Task
Which lines below fall between the one containing "1] Sample.machine in" and the one containing "ltac:(intros r s"? Repeat them exactly, counting both of those lines, and add nothing else.
____ Given records
Definition row (luid addr : Z) : UnicastRow :=
  MkUnicastRow luid (MkSockaddr AF_INET (be_bytes 2 0 ++ be_bytes 4 addr ++ replicate 20 0)%list) 24 0 0 4.
Definition route (luid addr metric : Z) : ForwardRow :=
  MkForwardRow luid (MkIPAddressPrefix (MkSockaddr AF_INET (be_bytes 2 0 ++ be_bytes 4 addr ++ replicate 20 0)%list) 24)
    zero_sockaddr 0 0 metric.
Definition machine : sys := MkSys [row 7 1; row 8 1; row 7 2] [route 7 1 5; route 7 2 99; route 8 1 5].
End Sample.

Lemma SetAddrPort_roundtrip_witness : exists sa,
  SetAddrPort (Addr6 1 "12") 443 (MkSockaddr AF_INET (replicate 26 7)) = Ok sa /\ AddrPort sa = (Addr6 1 "12", 443).
Proof.
  eexists. split; [reflexivity|].
  exact (proj2 (SetAddrPort_roundtrip (Addr6 1 "12") 443 (MkSockaddr AF_INET (replicate 26 7))
    ltac:(lia) eq_refl) ltac:(cbn; lia)).
Defined.

Lemma SetIPAddressesForFamily_exact_witness : exists s',
  SetIPAddressesForFamily 7 Sample.unicast0 Sample.get_unicast Sample.create_unicast Sample.delete_unicast
    AF_INET [MkPrefix (Addr4 9) 24; MkPrefix (Addr6 1 "") 64] Sample.machine = (Returns tt, s') /\
  (length (Sample.s_unicast s') = 2)%nat /\
  exists kept, Sample.s_unicast s' = (kept ++ omap (new_unicast 7 Sample.unicast0 AF_INET)
    [MkPrefix (Addr4 9) 24; MkPrefix (Addr6 1 "") 64])%list /\
  forall x, x ∈ kept <-> x ∈ Sample.s_unicast Sample.machine /\
    ~ (ur_luid x = 7 /\ in_family AF_INET (ur_Address x) = true /\ @None string = None).
Proof.
  eexists. split; [vm_compute; reflexivity|]. split; [reflexivity|].
  apply (SetIPAddressesForFamily_exact 7 Sample.s_unicast Sample.unicast0 Sample.get_unicast
    Sample.create_unicast Sample.delete_unicast (fun _ => None)) with (s := Sample.machine).
  - reflexivity.
  - intros r s s'. by intros [= <-].
  - intros r s Hr. eexists. split; reflexivity.
  - vm_compute. repeat constructor; set_solver.
  - vm_compute. reflexivity.
Defined.

Lemma sample_routes_nodup : NoDup (forward_key <$> Sample.s_forward Sample.machine).
Proof. vm_compute. repeat constructor; set_solver. Qed.

(** A route the system holds on to: the others of the interface go, none is added. *)
Lemma SetRoutesForFamily_exact_witness :
  let '(r, s') := SetRoutesForFamily 7 Sample.forward0 Sample.get_forward Sample.create_forward
    Sample.delete_forward AF_INET [MkRouteData (MkPrefix (Addr4 9) 24) (Addr4 3) 1] Sample.machine in
  r = Fails "in use" /\ Sample.s_forward s' = [Sample.route 7 2 99; Sample.route 8 1 5].
Proof.
  pose proof (SetRoutesForFamily_exact 7 Sample.s_forward Sample.forward0 Sample.get_forward
    Sample.create_forward Sample.delete_forward Sample.locked (fun _ _ => eq_refl)
    (fun r s s' H => match H in _ = p return Sample.s_forward (snd p) = _ with eq_refl => eq_refl end)
    ltac:(intros r s Hr; unfold Sample.delete_forward; destruct (Sample.locked r);
          [reflexivity | eexists; split; reflexivity])
    AF_INET [MkRouteData (MkPrefix (Addr4 9) 24) (Addr4 3) 1] Sample.machine sample_routes_nodup) as H.
  cbv zeta in H.
  assert (snd (SetRoutesForFamily 7 Sample.forward0 Sample.get_forward Sample.create_forward
    Sample.delete_forward AF_INET [MkRouteData (MkPrefix (Addr4 9) 24) (Addr4 3) 1] Sample.machine) =
    Sample.MkSys (Sample.s_unicast Sample.machine) [Sample.route 7 2 99; Sample.route 8 1 5]) as E
    by (vm_compute; reflexivity).
  destruct (SetRoutesForFamily _ _ _ _ _ _ _ _) as [r s']. cbn in E. subst s'.
  split; [|reflexivity]. exact (proj1 H).
Defined.
(* ===== verification/WinApi.v ===== *)
(** * The system call bindings: src/internal/winipcfg/zwinipcfg_windows.go

    The generated functions that call iphlpapi.dll, each as it is written, the [//sys]
    declarations of winipcfg.go they were generated from, and the methods of types.go that
    pass a row or a table on to one of them. A pointer is the address it holds; what the
    library does with its arguments is a parameter. *)

From S2P Require Import Prelude Frames WinCalls.
#[local] Open Scope string_scope.
#[local] Open Scope list_scope.
#[local] Open Scope Z_scope.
________
Written response
    Sample.delete_forward AF_INET [MkRouteData (MkPrefix (Addr4 9) 24) (Addr4 3) 1] Sample.machine in
  r = Fails "in use" /\ Sample.s_forward s' = [Sample.route 7 2 99; Sample.route 8 1 5].
Proof.
  pose proof (SetRoutesForFamily_exact 7 Sample.s_forward Sample.forward0 Sample.get_forward
    Sample.create_forward Sample.delete_forward Sample.locked (fun _ _ => eq_refl)
    (fun r s s' H => match H in _ = p return Sample.s_forward (snd p) = _ with eq_refl => eq_refl end)
    ltac:(intros r s Hr; unfold Sample.delete_forward; destruct (Sample.locked r);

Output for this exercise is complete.